REQUIREMENT » Read through the records below and copy each line that uses the word "rewrite".

[[ PROVIDED ENTRIES, beginning ]]

Lemma partition_arr ks :
  in_range ks →
  gives h (partition_loop e f a (map num ks))
    (map (λ i, arg i xs) (List.filter (λ i, truthy (answer i)) ks),
     map (λ i, arg i xs) (List.filter (λ i, negb (truthy (answer i))) ks)).
Proof.
  induction ks as [|i ks IH]; intros His; [done|]. apply in_range_cons in His as [Hi His]. simpl.
  eapply gives_bind; [by apply element_arr|]. eapply gives_bind; [by apply Hf|].
  eapply gives_bind; [by apply IH|]. fold (answer i). by destruct (truthy (answer i)).
Qed.

Lemma mapM_visit_arr ks :
  in_range ks → gives h (mapM (visit e f a) (map num ks)) (map answer ks).
Proof.
  induction ks as [|i ks IH]; intros His; [done|]. apply in_range_cons in His as [Hi His].
  eapply gives_bind; [by apply visit_arr|]. eapply gives_bind; [by apply IH|]. done.
Qed.

Lemma ranks_arr ks :
  in_range ks →
  gives h (mapM (rank e f a) (map num ks))
    (map (λ i, {| r_value := arg i xs; r_index := num i; r_criteria := answer i |}) ks).
Proof.
  induction ks as [|i ks IH]; intros Hks; [done|]. apply in_range_cons in Hks as [Hi Hks].
  eapply gives_bind; [eapply gives_bind; [by apply element_arr|]; eapply gives_bind; [by apply Hf|];
    apply gives_ret|].
  eapply gives_bind; [by apply IH|]. done.
Qed.
End loops.

Section reduce.
Variables (h : heap) (a : jsval) (xs : list jsval).
Hypothesis Ha : is_arr h a xs.
Variables (f : callee) (g : list jsval → jsval).
Hypothesis Hf : ∀ args, length args = 4 → gives h (f Undef args) (g args).

Lemma reduce_arr ks memo :
  in_range xs ks →
  gives h (reduce_loop e f a memo (map num ks))
    (foldl (λ memo i, g [memo; arg i xs; num i; a]) memo ks).
Proof.
  revert memo. induction ks as [|i ks IH]; intros memo His; [done|].
  apply in_range_cons in His as [Hi His]. simpl.
  eapply gives_bind; [by apply element_arr|]. eapply gives_bind; [by apply Hf|]. by apply IH.
Qed.
End reduce.

Lemma in_range_seq xs : in_range xs (seq 0 (length xs)).
Proof. intros i Hi%elem_of_seq. lia. Qed.

Lemma in_range_reverse xs ks : in_range xs ks → in_range xs (reverse ks).
Proof. intros H i. rewrite elem_of_reverse. apply H. Qed.
#[local] Hint Resolve in_range_seq in_range_reverse : syncer.

Lemma check_length_arr h a xs : is_arr h a xs → gives h (check_length (length (numbers xs))) tt.
Proof.
  intros [_ Hl]. unfold check_length. rewrite length_map, length_seq.
  by rewrite (proj2 (Z.ltb_lt _ _)).
Qed.

Lemma find_filter {A} (P : A → bool) l : find P l = head (List.filter P l).
Proof. induction l as [|x l IH]; [done|]. simpl. by destruct (P x). Qed.

Lemma filter_negb_nil {A} (P : A → bool) l :
  List.filter (λ x, negb (P x)) l = [] ↔ List.filter P l = l.
Proof.
  induction l as [|x l IH]; [done|]. simpl. destruct (P x); simpl.
  - rewrite IH. split; [by intros ->|]. by intros [=].
  - split; [done|]. intros H. pose proof (List.filter_length_le P l) as Hl. rewrite H in Hl.
    simpl in Hl. lia.
Qed.

Lemma map_reverse {A B} (f : A → B) l : map f (reverse l) = reverse (map f l).
Proof. unfold reverse. rewrite !rev_append_rev, !app_nil_r. apply map_rev. Qed.

Section theorem.
Variables (h : heap) (a : jsval) (xs : list jsval) (it : fn) (context : jsval).
Variable g : list jsval → jsval.
Hypothesis Ha : is_arr h a xs.
Hypothesis Hg : quiet h it context g.

Abbreviation f := (optimizeCb e it context (Some 3)).
Abbreviation answers := (answer a xs g).
Abbreviation passing := (List.filter (λ i, truthy (answers i)) (seq 0 (length xs))).

Lemma quiet_cb n : gives h (cb e it context (Some n)) (optimizeCb e it context (Some n)).
Proof. apply Hg. Qed.
Lemma quiet_calls args : length args = 3 → gives h (f Undef args) (g args).
Proof. by apply Hg. Qed.

Ltac run := repeat (eapply gives_bind; [first [apply quiet_cb | by apply indices_arr
  | by apply isArrayLike_arr | by apply array_length_arr | by eapply check_length_arr]|]).

Lemma map_list_arr : gives h (map_list e a it context) (map answers (seq 0 (length xs))).
Proof. unfold map_list. run. apply mapM_visit_arr; auto using quiet_calls with syncer. Qed.

Lemma filter_list_arr : gives h (filter_list e a it context) (map (λ i, arg i xs) passing).
Proof. unfold filter_list. run. apply filter_arr; auto using quiet_calls with syncer. Qed.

[[ PROVIDED ENTRIES, end ]]

RESULT OF THIS TASK »
Proof. intros H i. rewrite elem_of_reverse. apply H. Qed.
  intros [_ Hl]. unfold check_length. rewrite length_map, length_seq.
  by rewrite (proj2 (Z.ltb_lt _ _)).
  - rewrite IH. split; [by intros ->|]. by intros [=].
  - split; [done|]. intros H. pose proof (List.filter_length_le P l) as Hl. rewrite H in Hl.
Proof. unfold reverse. rewrite !rev_append_rev, !app_nil_r. apply map_rev. Qed.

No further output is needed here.